We organized 2 Community Cancer Research Review Work Groups, 1 in northeast Tennessee and 1 in southwest Virginia. Our years of involvement in cancer education and outreach allowed us to identify unofficial community leaders who were interested in cancer issues. Our goal was to follow the precepts of community-based participatory research (CBPR) (7) to bring findings from previous studies to the community for interpretation from a lay perspective. The work groups 1) reviewed findings and considered how those findings applied to their community, 2) recommended how to best present those findings in ways their community would accept and act on, and 3) identified what makes the cancer experience unique in Appalachia. The work group approach was submitted to and approved by the East Tennessee State University (ETSU) institutional review board. The program research design and approach were explained to participants, who gave informed consent.

Step 1: Identify the right people for engagement

In an effort to understand the disparity in cancer rates, we recruited unofficial community leaders who were concerned about cancer to join the work groups. These community leaders helped us select work group participants with vital community connections and a personal interest in cancer. Credible cancer communication partners, especially during recruiting, are needed to conduct CBPR in Appalachian and other rural communities (8). We identified and recruited people who had personal experience with cancer (eg, survivors, caregivers) and other volunteers who were able to understand and discuss opinions about research (eg, educators, community advocates, church leaders). We intentionally did not select participants who were health professionals. All participants were willing to interpret and present research findings within their communities. The work groups were successful because the mix of community members represented a blend of diverse voices. Careful recruitment of the 24 participants (14 in Tennessee and 10 in Virginia) ensured diversity of professional backgrounds, educational levels, and demographic characteristics. Participants ranged in age from 30 to 65 years and included preachers, a funeral home director, current and retired school teachers, a librarian, a lawyer, housewives, and community activists. White, African American, and Hispanic community members participated, as did men and women of all ages. Work group moderators (K.A.D. and S.P.H.) reminded participants that they were not representing any particular demographic group, organization, or program. Instead, the moderators asked participants to focus on their understanding of cancer as a community problem and blend a variety of viewpoints from their communities.
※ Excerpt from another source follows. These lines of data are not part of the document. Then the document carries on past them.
(* ===== verification/PipelineFacts.v ===== *)
(** * The pipeline delivers: exactly once, without deadlock, in finitely many steps

    Properties of the system of [Pipeline.v]: accounting (every sink receives every decodable trade
    exactly once), progress and termination (a live pipeline that is not empty can move, and a
    weight bounds the number of moves), order (kept by one worker, not by two) and what
    cancellation can lose. *)
From S2P Require Import Prelude GoBase Decimal Float64 Json GoTime Domain Wire Normalizer Handlers FanOut Pool OrderBookStore RedisWriter Consumer Pipeline.
#[local] Open Scope nat_scope.
#[local] Opaque decoded.

Section Facts.
Context {P : Type} `{MetadataProvider P} (meta : P).
#[local] Abbreviation step := (sys_step meta).

Definition cancels_pool (l : sys_label) : bool :=
  match l with Pool (CancelPool _) => true | _ => false end.
Definition received_by (k : sink) (s : system) : list TradeEvent := get k (seen (world (pool s))).

(** Nothing is left to do: no record, no queued trade, no busy worker, no full channel. *)
Definition quiet (s : system) : Prop :=
  todo s = [] /\ buf (jobs (pool s)) = [] /\ Forall (fun w => w = Idle) (workers (pool s)) /\
  forall k, buf (get k (chans (world (pool s)))) = [].

(** ** Accounting *)

Lemma submitted_submseteq n recs s (pls : list (pool_label (L := publish_label) (E := sink)))
    consumed refused :
  pool_inv n pls (pool s) -> recs = consumed ++ todo s ->
  decodable consumed ≡ₚ submitted pls ++ refused ->
  map fst (handled (pool s)) ++ running (pool s) ⊆+ decodable recs.
Proof.
  intros Hp -> Hsub. unfold decodable. rewrite omap_app. fold (decodable consumed).
  rewrite Hsub, (inv_conserved _ _ _ Hp), (app_assoc _ (running _)), <- !app_assoc, app_assoc.
  by apply submseteq_inserts_r.
Qed.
Step 2: Establish a climate for learning together

During the work group meetings, 1 common question participants raised was, “What makes us [Appalachians] unique?” In addressing this question, both researchers and participants examined qualitative and quantitative research and identified possible characteristics, such as personal behaviors, literacy levels, and health care access. The work group approach provided a shared time and place for participants and researchers to discuss these factors within a regional framework.

First, the research team encouraged a “co-learning” climate. The project title, Community Cancer Research Review Work Groups, indicated the importance of participants’ roles. We designed each work group session to present cancer research in an understandable way and allowed sufficient time for participants to question and interpret the studies.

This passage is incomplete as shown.